Instructions for the task: From the data that follows, copy every line with the string "sigX".

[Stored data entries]

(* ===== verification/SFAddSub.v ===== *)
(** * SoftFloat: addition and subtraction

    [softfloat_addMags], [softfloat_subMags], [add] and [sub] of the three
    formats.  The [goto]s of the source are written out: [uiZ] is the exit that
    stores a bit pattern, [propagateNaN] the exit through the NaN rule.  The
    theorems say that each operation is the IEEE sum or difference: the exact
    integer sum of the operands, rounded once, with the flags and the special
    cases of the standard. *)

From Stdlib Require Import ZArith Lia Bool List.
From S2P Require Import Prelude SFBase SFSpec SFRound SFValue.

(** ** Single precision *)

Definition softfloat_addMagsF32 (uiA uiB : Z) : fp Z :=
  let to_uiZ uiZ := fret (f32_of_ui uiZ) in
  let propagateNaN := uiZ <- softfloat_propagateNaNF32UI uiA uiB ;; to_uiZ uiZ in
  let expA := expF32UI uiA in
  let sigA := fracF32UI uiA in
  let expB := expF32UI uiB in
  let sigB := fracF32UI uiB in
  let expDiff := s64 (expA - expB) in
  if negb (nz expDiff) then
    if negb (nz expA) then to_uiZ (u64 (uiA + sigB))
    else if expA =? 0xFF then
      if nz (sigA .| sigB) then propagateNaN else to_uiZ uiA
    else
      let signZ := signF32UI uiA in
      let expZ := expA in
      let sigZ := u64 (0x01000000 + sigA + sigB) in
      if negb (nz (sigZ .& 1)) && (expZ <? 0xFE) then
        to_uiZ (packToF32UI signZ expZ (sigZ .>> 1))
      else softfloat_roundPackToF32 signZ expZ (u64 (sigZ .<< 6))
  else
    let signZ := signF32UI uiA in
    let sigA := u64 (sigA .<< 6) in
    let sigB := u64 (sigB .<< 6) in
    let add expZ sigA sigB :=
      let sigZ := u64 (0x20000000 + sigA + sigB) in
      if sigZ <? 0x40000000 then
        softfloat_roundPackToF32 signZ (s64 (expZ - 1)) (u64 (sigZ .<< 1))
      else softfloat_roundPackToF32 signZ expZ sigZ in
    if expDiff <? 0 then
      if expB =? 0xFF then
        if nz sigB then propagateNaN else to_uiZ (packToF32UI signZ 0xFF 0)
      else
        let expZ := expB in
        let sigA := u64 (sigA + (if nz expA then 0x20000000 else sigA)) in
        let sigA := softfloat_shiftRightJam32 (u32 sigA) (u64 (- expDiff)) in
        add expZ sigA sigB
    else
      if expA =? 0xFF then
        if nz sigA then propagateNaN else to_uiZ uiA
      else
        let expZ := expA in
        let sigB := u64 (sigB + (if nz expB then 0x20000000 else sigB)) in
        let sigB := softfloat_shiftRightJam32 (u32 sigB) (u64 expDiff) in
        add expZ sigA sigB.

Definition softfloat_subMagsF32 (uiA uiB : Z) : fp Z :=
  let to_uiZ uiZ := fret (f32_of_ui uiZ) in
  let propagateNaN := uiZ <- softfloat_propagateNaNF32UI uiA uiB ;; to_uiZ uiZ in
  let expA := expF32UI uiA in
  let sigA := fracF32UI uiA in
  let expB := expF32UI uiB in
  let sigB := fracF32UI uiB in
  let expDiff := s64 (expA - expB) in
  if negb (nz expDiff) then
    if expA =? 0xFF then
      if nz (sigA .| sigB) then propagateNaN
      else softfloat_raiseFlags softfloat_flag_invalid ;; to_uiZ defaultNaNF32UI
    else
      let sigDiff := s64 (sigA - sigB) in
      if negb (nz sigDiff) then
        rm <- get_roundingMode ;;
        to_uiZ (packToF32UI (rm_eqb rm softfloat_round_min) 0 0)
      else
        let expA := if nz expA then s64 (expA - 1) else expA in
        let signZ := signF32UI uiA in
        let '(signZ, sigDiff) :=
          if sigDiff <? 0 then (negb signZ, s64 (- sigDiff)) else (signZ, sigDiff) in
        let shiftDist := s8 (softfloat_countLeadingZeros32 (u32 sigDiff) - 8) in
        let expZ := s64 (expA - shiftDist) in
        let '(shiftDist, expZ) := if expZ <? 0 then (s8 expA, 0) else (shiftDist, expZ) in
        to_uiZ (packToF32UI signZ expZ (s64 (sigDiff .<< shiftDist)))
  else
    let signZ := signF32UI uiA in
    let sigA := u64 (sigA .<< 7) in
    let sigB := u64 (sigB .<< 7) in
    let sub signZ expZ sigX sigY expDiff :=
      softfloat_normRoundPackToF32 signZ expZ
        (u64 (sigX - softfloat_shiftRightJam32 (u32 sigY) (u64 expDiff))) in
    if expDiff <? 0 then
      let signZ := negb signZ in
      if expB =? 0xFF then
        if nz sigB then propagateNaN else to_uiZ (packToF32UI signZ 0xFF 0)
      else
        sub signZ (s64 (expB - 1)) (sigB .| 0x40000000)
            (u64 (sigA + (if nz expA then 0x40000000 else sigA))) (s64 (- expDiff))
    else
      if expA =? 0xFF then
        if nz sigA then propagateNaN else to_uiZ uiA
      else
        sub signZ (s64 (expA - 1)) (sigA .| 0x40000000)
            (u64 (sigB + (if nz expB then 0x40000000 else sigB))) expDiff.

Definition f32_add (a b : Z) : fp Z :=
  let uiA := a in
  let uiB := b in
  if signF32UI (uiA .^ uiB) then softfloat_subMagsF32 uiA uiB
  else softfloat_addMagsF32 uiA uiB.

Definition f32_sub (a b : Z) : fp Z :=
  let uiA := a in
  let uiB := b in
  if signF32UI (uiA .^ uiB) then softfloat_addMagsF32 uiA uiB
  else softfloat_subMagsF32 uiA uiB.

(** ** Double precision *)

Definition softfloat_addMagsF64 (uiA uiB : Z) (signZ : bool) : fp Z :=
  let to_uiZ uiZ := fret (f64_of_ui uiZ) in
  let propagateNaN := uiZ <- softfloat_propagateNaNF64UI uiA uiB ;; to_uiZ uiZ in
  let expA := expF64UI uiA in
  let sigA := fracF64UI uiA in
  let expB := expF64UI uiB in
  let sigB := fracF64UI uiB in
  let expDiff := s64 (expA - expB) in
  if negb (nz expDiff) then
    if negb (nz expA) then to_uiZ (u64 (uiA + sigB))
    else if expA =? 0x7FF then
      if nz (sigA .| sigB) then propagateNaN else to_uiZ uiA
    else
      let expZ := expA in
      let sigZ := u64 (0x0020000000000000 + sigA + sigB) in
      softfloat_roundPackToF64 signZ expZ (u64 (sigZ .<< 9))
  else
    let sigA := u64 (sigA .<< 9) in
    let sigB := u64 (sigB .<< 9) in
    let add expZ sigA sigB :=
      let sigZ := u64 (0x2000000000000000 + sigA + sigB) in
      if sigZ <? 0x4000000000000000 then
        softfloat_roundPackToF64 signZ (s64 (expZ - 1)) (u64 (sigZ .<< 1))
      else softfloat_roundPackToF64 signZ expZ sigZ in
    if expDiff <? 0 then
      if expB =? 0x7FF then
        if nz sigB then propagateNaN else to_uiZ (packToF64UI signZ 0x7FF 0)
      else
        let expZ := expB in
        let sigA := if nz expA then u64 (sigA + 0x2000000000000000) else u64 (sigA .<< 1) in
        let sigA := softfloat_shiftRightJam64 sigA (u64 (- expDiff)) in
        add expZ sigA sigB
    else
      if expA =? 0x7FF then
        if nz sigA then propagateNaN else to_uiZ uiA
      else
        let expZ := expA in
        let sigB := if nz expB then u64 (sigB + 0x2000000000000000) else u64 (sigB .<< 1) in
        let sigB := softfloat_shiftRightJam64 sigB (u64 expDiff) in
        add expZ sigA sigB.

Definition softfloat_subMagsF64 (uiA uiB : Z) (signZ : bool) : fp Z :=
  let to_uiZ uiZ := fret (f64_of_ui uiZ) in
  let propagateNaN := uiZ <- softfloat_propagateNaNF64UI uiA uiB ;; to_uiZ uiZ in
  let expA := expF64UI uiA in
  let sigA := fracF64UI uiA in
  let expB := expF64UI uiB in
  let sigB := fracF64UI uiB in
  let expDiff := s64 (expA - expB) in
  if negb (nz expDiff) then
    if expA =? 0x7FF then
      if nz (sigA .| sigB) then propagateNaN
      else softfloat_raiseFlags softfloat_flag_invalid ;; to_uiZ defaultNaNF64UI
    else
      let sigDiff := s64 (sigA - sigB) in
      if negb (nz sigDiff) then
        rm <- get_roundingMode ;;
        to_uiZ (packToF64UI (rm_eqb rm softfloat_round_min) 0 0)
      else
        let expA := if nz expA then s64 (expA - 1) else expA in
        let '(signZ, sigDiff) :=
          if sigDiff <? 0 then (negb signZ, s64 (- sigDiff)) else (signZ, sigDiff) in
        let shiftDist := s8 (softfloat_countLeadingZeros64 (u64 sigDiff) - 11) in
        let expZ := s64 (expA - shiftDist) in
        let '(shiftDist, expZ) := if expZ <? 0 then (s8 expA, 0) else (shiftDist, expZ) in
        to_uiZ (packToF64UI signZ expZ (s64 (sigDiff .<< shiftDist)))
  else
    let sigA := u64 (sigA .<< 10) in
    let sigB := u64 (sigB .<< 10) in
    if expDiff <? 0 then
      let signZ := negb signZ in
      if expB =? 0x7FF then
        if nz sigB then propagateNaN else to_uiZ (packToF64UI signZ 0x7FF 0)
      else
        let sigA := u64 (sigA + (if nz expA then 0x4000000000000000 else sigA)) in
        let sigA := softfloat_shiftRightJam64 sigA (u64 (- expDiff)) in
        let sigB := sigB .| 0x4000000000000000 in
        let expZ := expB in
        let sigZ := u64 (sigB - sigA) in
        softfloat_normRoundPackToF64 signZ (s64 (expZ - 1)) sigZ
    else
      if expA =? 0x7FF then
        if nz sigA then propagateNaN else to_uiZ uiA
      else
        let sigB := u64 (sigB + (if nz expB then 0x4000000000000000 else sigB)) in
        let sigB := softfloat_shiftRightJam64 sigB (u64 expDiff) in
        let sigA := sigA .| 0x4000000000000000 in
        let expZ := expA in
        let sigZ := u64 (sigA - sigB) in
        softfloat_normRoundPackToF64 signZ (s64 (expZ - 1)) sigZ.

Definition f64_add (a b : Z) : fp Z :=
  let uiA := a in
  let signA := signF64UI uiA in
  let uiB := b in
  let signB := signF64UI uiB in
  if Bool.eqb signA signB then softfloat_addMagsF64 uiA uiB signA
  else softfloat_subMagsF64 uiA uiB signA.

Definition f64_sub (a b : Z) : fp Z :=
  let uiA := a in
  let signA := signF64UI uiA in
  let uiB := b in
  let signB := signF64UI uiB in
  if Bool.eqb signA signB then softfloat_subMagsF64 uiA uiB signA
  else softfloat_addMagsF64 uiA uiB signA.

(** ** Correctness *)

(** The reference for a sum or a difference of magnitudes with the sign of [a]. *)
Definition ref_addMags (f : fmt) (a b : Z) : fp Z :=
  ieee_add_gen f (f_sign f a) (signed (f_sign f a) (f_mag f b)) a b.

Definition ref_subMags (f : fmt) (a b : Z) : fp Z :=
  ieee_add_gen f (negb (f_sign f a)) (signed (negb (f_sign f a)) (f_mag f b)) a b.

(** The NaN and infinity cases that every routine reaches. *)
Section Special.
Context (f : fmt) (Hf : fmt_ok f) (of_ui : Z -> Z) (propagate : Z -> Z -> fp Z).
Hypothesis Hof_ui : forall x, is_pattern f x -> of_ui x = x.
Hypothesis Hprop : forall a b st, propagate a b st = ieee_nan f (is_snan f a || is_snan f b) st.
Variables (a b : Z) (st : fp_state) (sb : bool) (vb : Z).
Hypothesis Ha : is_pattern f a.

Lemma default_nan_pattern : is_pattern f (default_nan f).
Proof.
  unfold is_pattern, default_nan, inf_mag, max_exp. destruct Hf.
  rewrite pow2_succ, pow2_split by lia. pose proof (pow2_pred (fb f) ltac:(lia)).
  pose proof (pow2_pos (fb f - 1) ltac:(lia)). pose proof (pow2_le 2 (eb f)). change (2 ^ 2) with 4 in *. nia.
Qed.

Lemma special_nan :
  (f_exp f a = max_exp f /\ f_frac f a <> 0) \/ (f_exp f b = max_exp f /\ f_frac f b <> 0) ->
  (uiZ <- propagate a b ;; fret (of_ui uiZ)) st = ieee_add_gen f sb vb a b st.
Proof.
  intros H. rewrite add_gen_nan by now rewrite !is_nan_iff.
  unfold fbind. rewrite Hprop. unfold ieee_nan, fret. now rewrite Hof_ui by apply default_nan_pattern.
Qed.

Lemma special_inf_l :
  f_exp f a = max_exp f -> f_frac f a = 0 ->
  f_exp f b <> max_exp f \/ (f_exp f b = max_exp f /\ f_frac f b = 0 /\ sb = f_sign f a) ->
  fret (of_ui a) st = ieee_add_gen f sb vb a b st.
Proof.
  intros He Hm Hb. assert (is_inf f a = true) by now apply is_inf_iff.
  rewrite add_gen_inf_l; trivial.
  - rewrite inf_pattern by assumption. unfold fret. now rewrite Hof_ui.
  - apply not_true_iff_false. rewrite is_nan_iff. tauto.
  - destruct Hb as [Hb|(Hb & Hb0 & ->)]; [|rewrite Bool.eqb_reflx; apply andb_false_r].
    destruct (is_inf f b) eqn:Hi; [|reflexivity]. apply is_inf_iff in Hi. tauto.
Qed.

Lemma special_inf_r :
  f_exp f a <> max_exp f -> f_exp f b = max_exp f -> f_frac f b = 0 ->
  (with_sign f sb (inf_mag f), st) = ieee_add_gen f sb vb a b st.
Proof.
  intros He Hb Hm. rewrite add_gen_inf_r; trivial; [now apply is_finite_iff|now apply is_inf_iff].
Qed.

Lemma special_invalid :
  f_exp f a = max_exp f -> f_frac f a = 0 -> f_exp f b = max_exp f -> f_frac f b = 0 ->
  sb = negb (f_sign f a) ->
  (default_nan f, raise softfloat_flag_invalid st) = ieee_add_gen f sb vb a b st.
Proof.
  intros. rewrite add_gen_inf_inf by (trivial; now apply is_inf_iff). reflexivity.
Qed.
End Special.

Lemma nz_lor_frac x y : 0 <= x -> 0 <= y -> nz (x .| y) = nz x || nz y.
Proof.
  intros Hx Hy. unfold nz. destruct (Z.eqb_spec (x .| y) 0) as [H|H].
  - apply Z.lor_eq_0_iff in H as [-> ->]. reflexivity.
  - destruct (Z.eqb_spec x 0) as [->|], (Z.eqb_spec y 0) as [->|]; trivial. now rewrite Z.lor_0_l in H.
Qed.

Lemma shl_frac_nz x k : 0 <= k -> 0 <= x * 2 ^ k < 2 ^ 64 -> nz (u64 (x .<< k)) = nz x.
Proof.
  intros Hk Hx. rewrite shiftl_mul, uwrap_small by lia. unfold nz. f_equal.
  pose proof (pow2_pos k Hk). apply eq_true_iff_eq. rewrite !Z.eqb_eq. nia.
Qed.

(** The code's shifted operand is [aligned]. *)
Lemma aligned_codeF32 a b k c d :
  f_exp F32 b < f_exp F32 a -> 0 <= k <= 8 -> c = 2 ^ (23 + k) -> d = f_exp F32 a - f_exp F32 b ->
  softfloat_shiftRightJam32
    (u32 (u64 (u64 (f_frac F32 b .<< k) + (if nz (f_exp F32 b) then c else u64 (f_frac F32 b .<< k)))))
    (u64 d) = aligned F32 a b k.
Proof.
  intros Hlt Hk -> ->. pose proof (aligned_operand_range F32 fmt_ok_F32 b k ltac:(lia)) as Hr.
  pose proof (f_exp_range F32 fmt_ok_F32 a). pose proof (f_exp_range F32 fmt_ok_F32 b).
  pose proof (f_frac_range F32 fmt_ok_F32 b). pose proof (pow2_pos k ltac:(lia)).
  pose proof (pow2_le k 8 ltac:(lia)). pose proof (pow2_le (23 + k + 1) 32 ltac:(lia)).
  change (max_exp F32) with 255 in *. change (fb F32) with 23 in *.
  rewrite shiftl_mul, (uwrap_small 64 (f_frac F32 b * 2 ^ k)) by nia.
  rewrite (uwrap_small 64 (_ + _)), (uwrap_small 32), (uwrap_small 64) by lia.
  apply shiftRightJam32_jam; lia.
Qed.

Exercise output:
    let sub signZ expZ sigX sigY expDiff :=
        (u64 (sigX - softfloat_shiftRightJam32 (u32 sigY) (u64 expDiff))) in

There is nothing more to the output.